YOUR ASSIGNMENT —
Counting the line with "writes; the functions'" as the last one, copy out the lines of the data exactly from the first onward.

MATERIALS PROVIDED —
####
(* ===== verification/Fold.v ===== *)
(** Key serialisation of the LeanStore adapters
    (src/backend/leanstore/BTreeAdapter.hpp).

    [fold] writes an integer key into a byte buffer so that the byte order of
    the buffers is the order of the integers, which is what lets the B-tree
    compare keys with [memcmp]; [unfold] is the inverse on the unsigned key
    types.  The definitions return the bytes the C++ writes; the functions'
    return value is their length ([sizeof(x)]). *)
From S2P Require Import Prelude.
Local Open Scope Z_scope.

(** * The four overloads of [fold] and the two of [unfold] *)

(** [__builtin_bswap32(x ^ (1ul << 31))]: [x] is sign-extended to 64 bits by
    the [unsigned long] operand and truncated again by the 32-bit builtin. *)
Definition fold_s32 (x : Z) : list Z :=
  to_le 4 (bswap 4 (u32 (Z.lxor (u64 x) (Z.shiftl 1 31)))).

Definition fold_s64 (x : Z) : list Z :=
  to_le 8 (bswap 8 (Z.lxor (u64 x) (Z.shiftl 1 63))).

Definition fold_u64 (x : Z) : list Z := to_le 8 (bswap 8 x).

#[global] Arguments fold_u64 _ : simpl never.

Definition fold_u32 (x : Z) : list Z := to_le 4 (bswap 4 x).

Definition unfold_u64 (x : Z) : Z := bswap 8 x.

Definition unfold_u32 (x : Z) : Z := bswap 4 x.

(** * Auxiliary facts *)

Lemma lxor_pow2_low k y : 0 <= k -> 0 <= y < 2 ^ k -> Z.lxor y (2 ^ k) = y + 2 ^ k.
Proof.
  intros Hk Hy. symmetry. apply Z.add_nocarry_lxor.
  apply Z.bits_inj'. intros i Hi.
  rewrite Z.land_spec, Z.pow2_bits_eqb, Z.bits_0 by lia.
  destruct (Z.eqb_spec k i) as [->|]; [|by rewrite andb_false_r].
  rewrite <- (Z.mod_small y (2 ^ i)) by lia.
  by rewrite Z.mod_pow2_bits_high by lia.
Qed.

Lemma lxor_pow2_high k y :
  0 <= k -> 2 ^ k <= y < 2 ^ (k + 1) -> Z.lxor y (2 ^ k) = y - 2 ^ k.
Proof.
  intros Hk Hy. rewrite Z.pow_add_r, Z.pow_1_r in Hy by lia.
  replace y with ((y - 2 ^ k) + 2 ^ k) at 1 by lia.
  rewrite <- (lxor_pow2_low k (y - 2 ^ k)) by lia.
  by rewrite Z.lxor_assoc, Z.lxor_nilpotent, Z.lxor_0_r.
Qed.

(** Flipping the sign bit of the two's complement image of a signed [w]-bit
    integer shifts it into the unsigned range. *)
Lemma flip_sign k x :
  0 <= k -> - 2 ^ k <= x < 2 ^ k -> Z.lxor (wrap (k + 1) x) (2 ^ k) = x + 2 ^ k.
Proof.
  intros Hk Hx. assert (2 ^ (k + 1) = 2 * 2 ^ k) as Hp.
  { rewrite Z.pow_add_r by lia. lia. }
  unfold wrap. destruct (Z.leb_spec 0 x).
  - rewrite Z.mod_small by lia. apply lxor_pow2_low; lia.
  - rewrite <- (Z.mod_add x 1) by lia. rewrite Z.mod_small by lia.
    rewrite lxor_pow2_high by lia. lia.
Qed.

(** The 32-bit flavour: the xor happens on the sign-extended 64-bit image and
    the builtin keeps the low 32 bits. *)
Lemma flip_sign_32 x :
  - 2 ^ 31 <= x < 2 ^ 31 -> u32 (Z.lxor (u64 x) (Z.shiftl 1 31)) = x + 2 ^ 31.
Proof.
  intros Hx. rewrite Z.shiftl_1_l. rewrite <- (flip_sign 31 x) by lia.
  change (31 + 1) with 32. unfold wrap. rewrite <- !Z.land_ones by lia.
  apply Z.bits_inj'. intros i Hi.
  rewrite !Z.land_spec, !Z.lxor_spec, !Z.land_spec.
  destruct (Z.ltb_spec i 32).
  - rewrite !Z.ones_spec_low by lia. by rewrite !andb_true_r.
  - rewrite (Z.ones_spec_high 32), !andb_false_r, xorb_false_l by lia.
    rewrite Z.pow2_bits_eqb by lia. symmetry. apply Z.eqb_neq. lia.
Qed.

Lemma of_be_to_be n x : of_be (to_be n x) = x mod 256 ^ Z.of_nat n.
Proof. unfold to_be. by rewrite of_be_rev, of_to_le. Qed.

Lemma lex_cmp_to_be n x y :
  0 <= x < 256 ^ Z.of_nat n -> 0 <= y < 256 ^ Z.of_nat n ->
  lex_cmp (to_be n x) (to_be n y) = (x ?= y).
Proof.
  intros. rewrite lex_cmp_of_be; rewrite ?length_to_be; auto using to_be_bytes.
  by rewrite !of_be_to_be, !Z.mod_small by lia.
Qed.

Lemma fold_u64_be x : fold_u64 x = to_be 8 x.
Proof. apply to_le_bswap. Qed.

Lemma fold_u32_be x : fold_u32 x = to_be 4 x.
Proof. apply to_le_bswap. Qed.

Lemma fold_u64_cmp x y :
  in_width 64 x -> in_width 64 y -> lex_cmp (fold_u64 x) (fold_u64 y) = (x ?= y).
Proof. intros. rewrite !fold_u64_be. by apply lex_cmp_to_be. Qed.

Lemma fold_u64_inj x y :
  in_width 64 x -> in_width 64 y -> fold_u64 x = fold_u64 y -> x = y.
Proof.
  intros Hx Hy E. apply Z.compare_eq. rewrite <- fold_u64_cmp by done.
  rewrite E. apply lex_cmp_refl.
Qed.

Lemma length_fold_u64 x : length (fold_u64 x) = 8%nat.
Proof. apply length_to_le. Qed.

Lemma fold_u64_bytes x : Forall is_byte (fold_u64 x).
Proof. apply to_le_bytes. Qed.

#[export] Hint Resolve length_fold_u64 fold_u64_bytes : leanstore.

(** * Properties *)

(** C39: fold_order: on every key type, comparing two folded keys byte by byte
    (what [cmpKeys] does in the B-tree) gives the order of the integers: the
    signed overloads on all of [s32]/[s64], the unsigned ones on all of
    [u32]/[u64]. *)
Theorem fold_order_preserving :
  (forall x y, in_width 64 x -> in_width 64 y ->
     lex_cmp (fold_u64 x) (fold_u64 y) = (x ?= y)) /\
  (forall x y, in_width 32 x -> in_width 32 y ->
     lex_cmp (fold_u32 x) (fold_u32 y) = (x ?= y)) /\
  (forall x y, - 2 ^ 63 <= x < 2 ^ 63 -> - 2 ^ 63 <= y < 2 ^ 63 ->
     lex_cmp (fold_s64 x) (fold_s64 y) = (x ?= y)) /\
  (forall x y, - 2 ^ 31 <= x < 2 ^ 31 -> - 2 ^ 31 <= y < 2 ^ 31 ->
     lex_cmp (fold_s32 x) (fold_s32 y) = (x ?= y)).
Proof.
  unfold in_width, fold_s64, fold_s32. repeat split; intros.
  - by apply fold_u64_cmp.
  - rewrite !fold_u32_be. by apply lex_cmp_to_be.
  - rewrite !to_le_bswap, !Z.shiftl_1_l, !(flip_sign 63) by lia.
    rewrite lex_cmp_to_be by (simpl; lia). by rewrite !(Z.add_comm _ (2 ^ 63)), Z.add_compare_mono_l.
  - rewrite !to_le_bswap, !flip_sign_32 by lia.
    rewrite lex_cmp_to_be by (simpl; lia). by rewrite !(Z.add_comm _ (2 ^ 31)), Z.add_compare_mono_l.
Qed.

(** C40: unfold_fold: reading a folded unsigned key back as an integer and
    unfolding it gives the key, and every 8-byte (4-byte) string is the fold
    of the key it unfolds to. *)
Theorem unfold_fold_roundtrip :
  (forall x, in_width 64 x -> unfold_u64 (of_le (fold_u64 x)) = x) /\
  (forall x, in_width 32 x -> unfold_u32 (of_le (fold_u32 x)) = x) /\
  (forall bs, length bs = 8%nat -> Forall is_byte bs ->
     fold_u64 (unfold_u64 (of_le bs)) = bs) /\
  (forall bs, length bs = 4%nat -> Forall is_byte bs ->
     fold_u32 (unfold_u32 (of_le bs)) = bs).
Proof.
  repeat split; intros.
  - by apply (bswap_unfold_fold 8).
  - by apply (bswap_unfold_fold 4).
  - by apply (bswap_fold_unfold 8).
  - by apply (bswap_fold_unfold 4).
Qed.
####
REPLY —
(* ===== verification/Fold.v ===== *)
(** Key serialisation of the LeanStore adapters
    (src/backend/leanstore/BTreeAdapter.hpp).

    [fold] writes an integer key into a byte buffer so that the byte order of
    the buffers is the order of the integers, which is what lets the B-tree
    compare keys with [memcmp]; [unfold] is the inverse on the unsigned key
    types.  The definitions return the bytes the C++ writes; the functions'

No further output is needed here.